En su influyente obra, Modernidad y blanquitud, Bolívar Echeverría sostiene que la ética moderna capitalista emanó originalmente “sobre la base humana de las poblaciones racial e identitariamente ‘blancas’ del noroeste europeo” (Echeverría, 2014: 4). Esto generó un vínculo histórico entre el esquema epidérmico blanco y la esencia de la modernidad capitalista. La apariencia “blanca” de estas poblaciones se vio como un elemento indispensable para desarrollar la modernidad capitalista. Sin embargo, con el paso de los siglos, la blancura se fue relativizando, pues el énfasis en el esquema epidérmico se sublimó en un espíritu civilizatorio, capitalista y moderno; dando paso así a la blanquitud. Esta última implica la interiorización y expresión de rasgos culturales del puritanismo religioso y la ética productivista, formando una identidad socialmente construida que desea demostrar su blanquitud moderna vía prácticas definidas como deseables dentro del modelo capitalista. “La blanquitud exige que la interiorización del éthos capitalista se haga manifiesta de alguna manera, con alguna señal, en la apariencia exterior o corporal de los mismos [cuerpos]” (Echeverría, 2014: 4). Siguiendo este argumento, en el México contemporáneo un mayor poder de consumo otorga a los sujetos una mayor blanquitud a los ojos de sus pares.
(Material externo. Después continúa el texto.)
(* ===== verification/Calendar.v ===== *)
(** * Calendar months of instants

    The part of Python's [datetime] the billing code uses.  An aware datetime is an instant,
    in microseconds from 1970-01-01T00:00Z; its fields are the UTC ones.  Ordinals, years and
    months follow [_ymd2ord] and [_ord2ymd] of the standard library. *)
From stdpp Require Import prelude.
From Stdlib Require Import ZArith Lia.
From S2P Require Import Prelude PyVal.

(** ** Days *)

Definition DAY : Z := 86400 * 1000000.
Definition EPOCH_ORD : Z := 719163.
Definition MINYEAR : Z := 1.
Definition MAXYEAR : Z := 9999.

Definition is_leap (y : Z) : bool :=
  (y mod 4 =? 0) && (negb (y mod 100 =? 0) || (y mod 400 =? 0)).

(** Days before January 1st of a year. *)
Definition days_before_year (y : Z) : Z :=
  let y := y - 1 in y * 365 + y / 4 - y / 100 + y / 400.

(** Days before a month of a non-leap year. *)
Definition month_table (m : Z) : Z :=
  match m with
  | 1 => 0 | 2 => 31 | 3 => 59 | 4 => 90 | 5 => 120 | 6 => 151 | 7 => 181
  | 8 => 212 | 9 => 243 | 10 => 273 | 11 => 304 | 12 => 334 | _ => 365
  end.

Definition days_before_month (leap : bool) (m : Z) : Z :=
  month_table m + (if leap && (2 <? m) then 1 else 0).

(** [calendar.monthrange(y, m)\[1\]]. *)
Definition days_in_month (y m : Z) : Z :=
  days_before_month (is_leap y) (m + 1) - days_before_month (is_leap y) m.

Definition ymd2ord (y m d : Z) : Z := days_before_year y + days_before_month (is_leap y) m + d.

(** The year of an ordinal and the day in it, from 0. *)
Definition ord_year (o : Z) : Z * Z :=
  let n := o - 1 in
  let '(n400, n) := (n / 146097, n mod 146097) in
  let '(n100, n) := (n / 36524, n mod 36524) in
  let '(n4, n) := (n / 1461, n mod 1461) in
  let '(n1, n) := (n / 365, n mod 365) in
  let year := n400 * 400 + 1 + n100 * 100 + n4 * 4 + n1 in
  if (n1 =? 4) || (n100 =? 4) then (year - 1, 365) else (year, n).

(** The month of a day of the year. *)
Definition day_month (leap : bool) (n : Z) : Z :=
  let month := Z.shiftr (n + 50) 5 in
  if n <? days_before_month leap month then month - 1 else month.

(** ** Instants *)

(** [(t.year, t.month)]. *)
Definition year_month (t : Z) : Z * Z :=
  let '(y, n) := ord_year (t / DAY + EPOCH_ORD) in (y, day_month (is_leap y) n).

(** Midnight of the first day of a month. *)
Definition first_instant (y m : Z) : Z := (ymd2ord y m 1 - EPOCH_ORD) * DAY.

(** [datetime(y, m, 1, tzinfo=UTC)]. *)
Definition datetime_month (y m : Z) : res Z :=
  if (MINYEAR <=? y) && (y <=? MAXYEAR) && (1 <=? m) && (m <=? 12)
  then Ok (first_instant y m) else Raise ValueError.

(** [t.replace(day=1, hour=0, minute=0, second=0, microsecond=0)] and [t.replace(day=1)]. *)
Definition month_floor (t : Z) : Z := let '(y, m) := year_month t in first_instant y m.
Definition replace_day1 (t : Z) : Z := month_floor t + t mod DAY.

(** The latest instant a datetime can hold is just before this one. *)
Definition END_OF_TIME : Z := first_instant (MAXYEAR + 1) 1.

(** [t + timedelta(days=d)]. *)
Definition add_days (t d : Z) : res Z :=
  let t := t + d * DAY in
  if (first_instant MINYEAR 1 <=? t) && (t <? END_OF_TIME) then Ok t else Raise OverflowError.

(** ** Months in sequence *)

(** Months numbered from January of year 0. *)
Definition month_no (ym : Z * Z) : Z := 12 * ym.1 + (ym.2 - 1).
Definition month_at (i : Z) : Z * Z := (i / 12, i mod 12 + 1).
Definition month_start (i : Z) : Z := let '(y, m) := month_at i in first_instant y m.

Example year_month_epoch : year_month 0 = (1970, 1).
Proof. reflexivity. Qed.
Example year_month_leap_day : year_month (first_instant 2024 3 - 1) = (2024, 2).
Proof. reflexivity. Qed.
Example year_month_2000 : year_month (first_instant 2001 1 - 1) = (2000, 12).
Proof. reflexivity. Qed.

(** ** Correctness of the calendar *)

#[local] Ltac Zify.zify_post_hook ::= Z.to_euclidean_division_equations.

(** The day before January 1st of the year with given quotients. *)
Lemma days_before_year_split a b c d :
  0 ≤ b ≤ 3 → 0 ≤ c ≤ 24 → 0 ≤ d ≤ 3 →
  days_before_year (400 * a + 1 + 100 * b + 4 * c + d) =
    146097 * a + 36524 * b + 1461 * c + 365 * d.
Proof.
  intros Hb Hc Hd. unfold days_before_year.
  replace (400 * a + 1 + 100 * b + 4 * c + d - 1) with (400 * a + 100 * b + 4 * c + d) by lia.
  assert ((400 * a + 100 * b + 4 * c + d) / 4 = 100 * a + 25 * b + c) as -> by lia.
  assert ((400 * a + 100 * b + 4 * c + d) / 100 = 4 * a + b) as -> by lia.
  assert ((400 * a + 100 * b + 4 * c + d) / 400 = a) as -> by lia. lia.
Qed.

(** A property of the integers of an interval, checked one by one. *)
Lemma zrange_check (P : Z → bool) a b x : forallb P (zrange a b) = true → a ≤ x ≤ b → P x = true.
Proof.
  intros H Hx. rewrite forallb_forall in H. apply H, list_elem_of_In. by apply elem_of_zrange.
Qed.

Definition leap_of (b c d : Z) : bool := (d =? 3) && (negb (c =? 24) || (b =? 3)).

Lemma is_leap_split a b c d :
  0 ≤ b ≤ 3 → 0 ≤ c ≤ 24 → 0 ≤ d ≤ 3 →
  is_leap (400 * a + 1 + 100 * b + 4 * c + d) = leap_of b c d.
Proof.
  intros Hb Hc Hd.
  assert (is_leap (400 * a + 1 + 100 * b + 4 * c + d) = is_leap (1 + 100 * b + 4 * c + d)) as ->.
  { unfold is_leap.
    assert ((400 * a + 1 + 100 * b + 4 * c + d) mod 4 = (1 + 100 * b + 4 * c + d) mod 4) as -> by lia.
    assert ((400 * a + 1 + 100 * b + 4 * c + d) mod 100 = (1 + 100 * b + 4 * c + d) mod 100) as -> by lia.
    by assert ((400 * a + 1 + 100 * b + 4 * c + d) mod 400 = (1 + 100 * b + 4 * c + d) mod 400) as -> by lia. }
  pose proof (zrange_check (λ b, forallb (λ c, forallb (λ d,
    Bool.eqb (is_leap (1 + 100 * b + 4 * c + d)) (leap_of b c d)) (zrange 0 3)) (zrange 0 24)) 0 3 b
    ltac:(vm_compute; reflexivity) Hb) as H.
  apply eqb_prop. exact (zrange_check _ 0 3 d (zrange_check _ 0 24 c H Hc) Hd).
Qed.

(** [_ord2ymd]: the year holds the ordinal, and the day is in the year. *)
Lemma ord_year_spec o :
  let '(y, n) := ord_year o in
  o = days_before_year y + n + 1 ∧ 0 ≤ n < 365 + Z.b2z (is_leap y).
Proof.
  unfold ord_year. set (N := o - 1). set (a := N / 146097). set (r := N mod 146097).
  set (b := r / 36524). set (r' := r mod 36524). set (c := r' / 1461). set (r'' := r' mod 1461).
  set (d := r'' / 365). set (n := r'' mod 365).
  assert (HN : N = 146097 * a + r ∧ 0 ≤ r < 146097) by (unfold a, r; lia).
  assert (Hr : r = 36524 * b + r' ∧ 0 ≤ r' < 36524 ∧ 0 ≤ b ≤ 4) by (unfold b, r'; lia).
  assert (Hr' : r' = 1461 * c + r'' ∧ 0 ≤ r'' < 1461 ∧ 0 ≤ c ≤ 24) by (unfold c, r''; lia).
  assert (Hn : r'' = 365 * d + n ∧ 0 ≤ n < 365 ∧ 0 ≤ d ≤ 4) by (unfold d, n; lia).
  assert (Ho : o = N + 1) by (unfold N; lia).
  clearbody N a r b r' c r'' d n.
  replace (a * 400 + 1 + b * 100 + c * 4 + d) with (400 * a + 1 + 100 * b + 4 * c + d) by lia.
  destruct (d =? 4) eqn:Ed; [|destruct (b =? 4) eqn:Eb]; cbn [orb]; bool_lia.
  - assert (b ≤ 3) by lia. assert (d = 4 ∧ n = 0) as [-> ->] by lia.
    assert (Hlast : c ≤ 23 ∨ (c = 24 ∧ b = 3)) by lia.
    replace (400 * a + 1 + 100 * b + 4 * c + 4 - 1) with (400 * a + 1 + 100 * b + 4 * c + 3) by lia.
    rewrite days_before_year_split, is_leap_split by lia. unfold leap_of.
    replace (negb (c =? 24) || (b =? 3)) with true by lia. cbn. lia.
  - assert (b = 4 ∧ c = 0 ∧ d = 0 ∧ n = 0) as (-> & -> & -> & ->) by lia.
    replace (400 * a + 1 + 100 * 4 + 4 * 0 + 0 - 1) with (400 * a + 1 + 100 * 3 + 4 * 24 + 3) by lia.
    rewrite days_before_year_split, is_leap_split by lia. cbn. lia.
  - rewrite days_before_year_split by lia. split; [lia|].
    destruct (is_leap _); cbn; lia.
Qed.

Lemma is_leap_days y : days_before_year (y + 1) = days_before_year y + 365 + Z.b2z (is_leap y).
Proof.
  set (q := (y - 1) / 400). set (b := (y - 1) mod 400 / 100). set (c := (y - 1) mod 100 / 4).
  set (d := (y - 1) mod 4).
  assert (Hy : y = 400 * q + 1 + 100 * b + 4 * c + d ∧ 0 ≤ b ≤ 3 ∧ 0 ≤ c ≤ 24 ∧ 0 ≤ d ≤ 3)
    by (unfold q, b, c, d; lia).
  clearbody q b c d. destruct Hy as (-> & Hb & Hc & Hd). rewrite is_leap_split by done.
  rewrite days_before_year_split by done. unfold days_before_year, leap_of.
  replace (400 * q + 1 + 100 * b + 4 * c + d + 1 - 1) with (400 * q + 100 * b + 4 * c + d + 1) by lia.
  destruct (d =? 3) eqn:E3, (c =? 24) eqn:E24, (b =? 3) eqn:E5; bool_lia; cbn; lia.
Qed.

(** [_ord2ymd]: the month holds the day of the year. *)
Lemma day_month_spec leap n :
  0 ≤ n < 365 + Z.b2z leap →
  1 ≤ day_month leap n ≤ 12 ∧
  days_before_month leap (day_month leap n) ≤ n < days_before_month leap (day_month leap n + 1).
Proof.
  intros Hn.
  set (P := λ leap n, (1 <=? day_month leap n) && (day_month leap n <=? 12) &&
    (days_before_month leap (day_month leap n) <=? n) &&
    (n <? days_before_month leap (day_month leap n + 1))).
  assert (P leap n = true) as H; [|unfold P in H; bool_lia].
  destruct leap; cbn in Hn.
  - apply (zrange_check (P true) 0 365); [vm_compute; reflexivity|lia].
  - apply (zrange_check (P false) 0 364); [vm_compute; reflexivity|lia].
Qed.

Lemma month_at_no y m : 1 ≤ m ≤ 12 → month_at (month_no (y, m)) = (y, m).
Proof. intros Hm. unfold month_at, month_no. cbn [fst snd]. f_equal; lia. Qed.

Lemma month_no_at i : month_no (month_at i) = i.
Proof. unfold month_at, month_no. cbn [fst snd]. lia. Qed.

(** The table, one month to the next. *)
Lemma first_instant_next y m :
  1 ≤ m ≤ 12 →
  first_instant y m + days_in_month y m * DAY = month_start (month_no (y, m) + 1) ∧
  28 ≤ days_in_month y m ≤ 31.
Proof.
  intros Hm.
  assert (Hd : 28 ≤ days_in_month y m ≤ 31).
  { unfold days_in_month. set (P := λ leap m, let d := days_before_month leap (m + 1) - days_before_month leap m in
      (28 <=? d) && (d <=? 31)).
    assert (P (is_leap y) m = true) as H; [|unfold P in H; bool_lia].
    destruct (is_leap y); (apply (zrange_check _ 1 12); [vm_compute; reflexivity|lia]). }
  split; [|done]. unfold month_start, month_at, month_no. cbn [fst snd].
  destruct (decide (m = 12)) as [->|Hne].
  - replace ((12 * y + (12 - 1) + 1) / 12) with (y + 1) by lia.
    replace ((12 * y + (12 - 1) + 1) mod 12 + 1) with 1 by lia.
    unfold first_instant, ymd2ord, days_in_month. rewrite is_leap_days.
    assert (∀ b, days_before_month b 1 = 0) as -> by (by intros []).
    assert (∀ b, days_before_month b (12 + 1) = 365 + Z.b2z b) as -> by (by intros []). lia.
  - replace ((12 * y + (m - 1) + 1) / 12) with y by lia.
    replace ((12 * y + (m - 1) + 1) mod 12 + 1) with (m + 1) by lia.
    unfold first_instant, ymd2ord, days_in_month. lia.
Qed.

Lemma month_start_next i :
  month_start (i + 1) = month_start i + days_in_month (month_at i).1 (month_at i).2 * DAY ∧
  28 ≤ days_in_month (month_at i).1 (month_at i).2 ≤ 31.
Proof.
  destruct (first_instant_next (i / 12) (i mod 12 + 1)) as [H1 H2]; [lia|].
  split; [|exact H2]. rewrite <-(month_no_at i) at 1. symmetry. exact H1.
Qed.

Lemma month_start_mono i j : i ≤ j → month_start i ≤ month_start j.
Proof.
  intros Hij. replace j with (i + Z.of_nat (Z.to_nat (j - i))) by lia.
  induction (Z.to_nat (j - i)) as [|k IH]; [rewrite Z.add_0_r; lia|].
  replace (i + Z.of_nat (S k)) with (i + Z.of_nat k + 1) by lia.
  destruct (month_start_next (i + Z.of_nat k)) as [-> ?]. unfold DAY. lia.
Qed.

Lemma month_start_lt i j : i < j → month_start i < month_start j.
Proof.
  intros Hij. destruct (month_start_next i) as [H ?].
  pose proof (month_start_mono (i + 1) j ltac:(lia)). unfold DAY in *. lia.
Qed.

(** [(t.year, t.month)] is the month that holds [t]. *)
Lemma year_month_spec t :
  let i := month_no (year_month t) in
  month_at i = year_month t ∧ month_start i ≤ t < month_start (i + 1).
Proof.
  unfold year_month. pose proof (ord_year_spec (t / DAY + EPOCH_ORD)) as H.
  destruct (ord_year _) as [y n]. destruct H as [Ho Hn]. cbv zeta.
  destruct (day_month_spec _ _ Hn) as [Hm Hd]. set (m := day_month (is_leap y) n) in *.
  rewrite month_at_no by done. split; [done|].
  destruct (first_instant_next y m Hm) as [<- _].
  unfold month_start. rewrite month_at_no by done.
  unfold first_instant, ymd2ord, days_in_month, EPOCH_ORD, DAY in *. lia.
Qed.

(** The number of the month that holds an instant. *)
Definition month_of (t : Z) : Z := month_no (year_month t).

Lemma year_month_of t : month_at (month_of t) = year_month t.
Proof. unfold month_of. apply year_month_spec. Qed.

Lemma month_of_bounds t : month_start (month_of t) ≤ t < month_start (month_of t + 1).
Proof. apply year_month_spec. Qed.

Lemma month_of_unique t i : month_start i ≤ t < month_start (i + 1) → month_of t = i.
Proof.
  intros Hi. pose proof (month_of_bounds t).
  destruct (Z.lt_trichotomy (month_of t) i) as [Hl|[|Hl]]; [|done|].
  - pose proof (month_start_mono (month_of t + 1) i). lia.
  - pose proof (month_start_mono (i + 1) (month_of t)). lia.
Qed.

Lemma month_of_start i : month_of (month_start i) = i.
Proof. apply month_of_unique. pose proof (month_start_lt i (i + 1)). lia. Qed.

Lemma month_of_mono s t : s ≤ t → month_of s ≤ month_of t.
Proof.
  intros Hst. destruct (Z.le_gt_cases (month_of s) (month_of t)) as [|Hlt]; [done|].
  pose proof (month_of_bounds s). pose proof (month_of_bounds t).
  pose proof (month_start_mono (month_of t + 1) (month_of s)). lia.
Qed.

Lemma month_floor_start t : month_floor t = month_start (month_of t).
Proof.
  unfold month_floor, month_start, month_of. destruct (year_month_spec t) as [-> _].
  by destruct (year_month t).
Qed.

(** Months start at midnight. *)
Lemma month_start_day i : month_start i mod DAY = 0.
Proof.
  unfold month_start. destruct (month_at i) as [y m]. unfold first_instant.
  apply Z.mod_mul. unfold DAY. lia.
Qed.

Lemma month_start_le_iff i t : month_start i ≤ t ↔ i ≤ month_of t.
Proof.
  split; intros H.
  - rewrite <-(month_of_start i). by apply month_of_mono.
  - pose proof (month_start_mono _ _ H). pose proof (month_of_bounds t). lia.
Qed.

(** A month is at least 28 days long. *)
Lemma month_start_gap i j : i ≤ j → month_start i + (j - i) * (28 * DAY) ≤ month_start j.
Proof.
  intros Hij. replace j with (i + Z.of_nat (Z.to_nat (j - i))) by lia.
  induction (Z.to_nat (j - i)) as [|k IH]; [rewrite Z.add_0_r; lia|].
  replace (i + Z.of_nat (S k)) with (i + Z.of_nat k + 1) by lia.
  destruct (month_start_next (i + Z.of_nat k)) as [-> ?]. unfold DAY in *. lia.
Qed.

Lemma datetime_month_at i :
  12 * MINYEAR ≤ i < 12 * (MAXYEAR + 1) →
  datetime_month (month_at i).1 (month_at i).2 = Ok (month_start i).
Proof.
  intros Hi. unfold MINYEAR, MAXYEAR in Hi. unfold datetime_month, month_start, month_at, MINYEAR, MAXYEAR.
  cbn [fst snd]. replace ((1 <=? i / 12) && (i / 12 <=? 9999) && (1 <=? i mod 12 + 1) && (i mod 12 + 1 <=? 12)) with true; [done|].
  symmetry. rewrite !andb_true_iff, !Z.leb_le. lia.
Qed.
Lemma spend_total_sum rows now total :
  spend_total rows now = Ok total →
  total = qsum (map (λ row, default 0 (u_qty row) * default 0 (u_rate row) *
    hours_between (default 0%Z (u_started row)) (default now (u_ended row)))%Qc rows) ∧
  Forall (λ row, is_Some (u_started row)) rows.
Proof.
  unfold spend_total. cut (∀ t0 : amount, for_each rows t0 (λ row total,
    let e := default now (u_ended row) in
    q <- required (u_qty row);; r <- required (u_rate row);; s <- required (u_started row);;
    Ok (total + interval_cost q r s e)%Qc) = Ok total →
    total = (t0 + qsum (map (λ row, default 0 (u_qty row) * default 0 (u_rate row) *
    hours_between (default 0%Z (u_started row)) (default now (u_ended row)))%Qc rows))%Qc ∧
    Forall (λ row, is_Some (u_started row)) rows).
  { intros H H'. apply H in H' as [-> ?]. split; [ring|done]. }
  induction rows as [|row rows IH]; intros t0; cbn [for_each map].
  { intros [= ->]. split; [cbn; ring|done]. }
  intros H. apply bind_Ok in H as (t1 & H1 & H2). apply IH in H2 as [-> Hall].
  change (qsum (?x :: ?l)) with (x + qsum l)%Qc. cbv zeta in H1.
  destruct (u_qty row), (u_rate row), (u_started row) eqn:Es; cbn in H1; simplify_eq. cbn.
  unfold interval_cost. split; [ring|]. constructor; [by rewrite Es|done].
Qed.

(** The part of a span inside a window, over adjacent windows. *)
Definition clip (a b s e : Z) : Z := Z.max 0 (Z.min e b - Z.max s a).

Lemma clip_telescope i n s e :
  zsum (map (λ k, clip (month_start k) (month_start (k + 1)) s e) (seqZ i (Z.of_nat n))) =
    clip (month_start i) (month_start (i + Z.of_nat n)) s e.
Proof.
  induction n as [|n IH].
  - rewrite seqZ_nil, Z.add_0_r by lia. cbn [map zsum foldr]. unfold clip. lia.
  - rewrite seqZ_S, map_app, zsum_app, IH. cbn [map zsum foldr].
    replace (i + Z.of_nat (S n)) with (i + Z.of_nat n + 1) by lia.
    pose proof (month_start_mono i (i + Z.of_nat n) ltac:(lia)).
    pose proof (month_start_mono (i + Z.of_nat n) (i + Z.of_nat n + 1) ltac:(lia)).
    unfold clip. lia.
Qed.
Sin embargo, las posibilidades de adquirir una mayor blanquitud operan con mayor eficacia entre las clases trabajadoras y medias. Esto se debe a que éstas, y particularmente las clases medias, actúan como una especie de zona racializada intermedia situada entre el frecuente patrón estadístico de tonos de piel oscura y rasgos de origen indígena y africano prevalecientes entre las clases bajas y la abrumadora presencia estadística del esquema epidérmico blanco entre las minúsculas clases altas (Nutini, 1997, 2008; Iturriaga, 2016; Solís y Güémez, 2021; Ceron-Anaya, 2019a). Por su relativa diversidad de esquemas epidérmicos, los espacios de las clases medias mantienen un cierto grado de aceptación racializada, lo que permite que aquellos individuos de clases bajas que han acumulado cierto capital económico y cultural puedan ser percibidos con un mayor nivel de blanquitud y así reciban una mayor aceptación social a pesar de poseer esquemas epidérmicos no-blancos. La adquisición de objetos y servicios más costosos -escuelas privadas, acceso a clubes sociales, vehículos suntuosos, o viviendas en barrios residenciales- producen efectos de blanqueamiento individual. De esta forma los sujetos adquieren una mayor blanquitud ante los ojos de otros miembros de mismo escalafón social o de clases más bajas.10

CAPITAL E IMPOSIBILIDAD DE BLANQUEAMIENTO

Haciendo uso del modelo de la AMAI, las clases media alta y alta se caracterizan por habitar en viviendas amplias y sólidas, contar con todos los servicios urbanos, tener más de dos automóviles, además de ser los grupos con mayor nivel educativo y quienes invierten más en este capital. En su conjunto estos dos grupos representan el 6 por ciento de la población total (AMAI, 2018). En estos dos estratos económicos, la posibilidad de blanqueamiento del capital económico no opera con la misma eficacia por las mismas dos razones expuestas anteriormente, aunque de forma inversa. Por un lado, el capital económico deja de ser un bien escaso para volverse un elemento abundante entre estos grupos, pero no significa que el valor del dinero cambie, lo que se modifica es el poder simbólico que emana del capital financiero. Por ejemplo, un auto de lujo entre las clases altas deja de ser un bien insólito (como lo es entre las clases medias y más aún en las bajas) para volverse un objeto común y ordinario. Esto no hace que el vehículo pierda su valor económico de intercambio en el mercado de automóviles, lo que pierde es parte de su valor simbólico. La posesión de bienes de lujo no representa una fuente particular de prestigio frente a los pares sino el prerrequisito mínimo para ser miembro del grupo. En medio de la abundancia, el dinero se vuelve un bien habitual, por consiguiente, disminuye su capacidad para generar formas simbólicas de blancura.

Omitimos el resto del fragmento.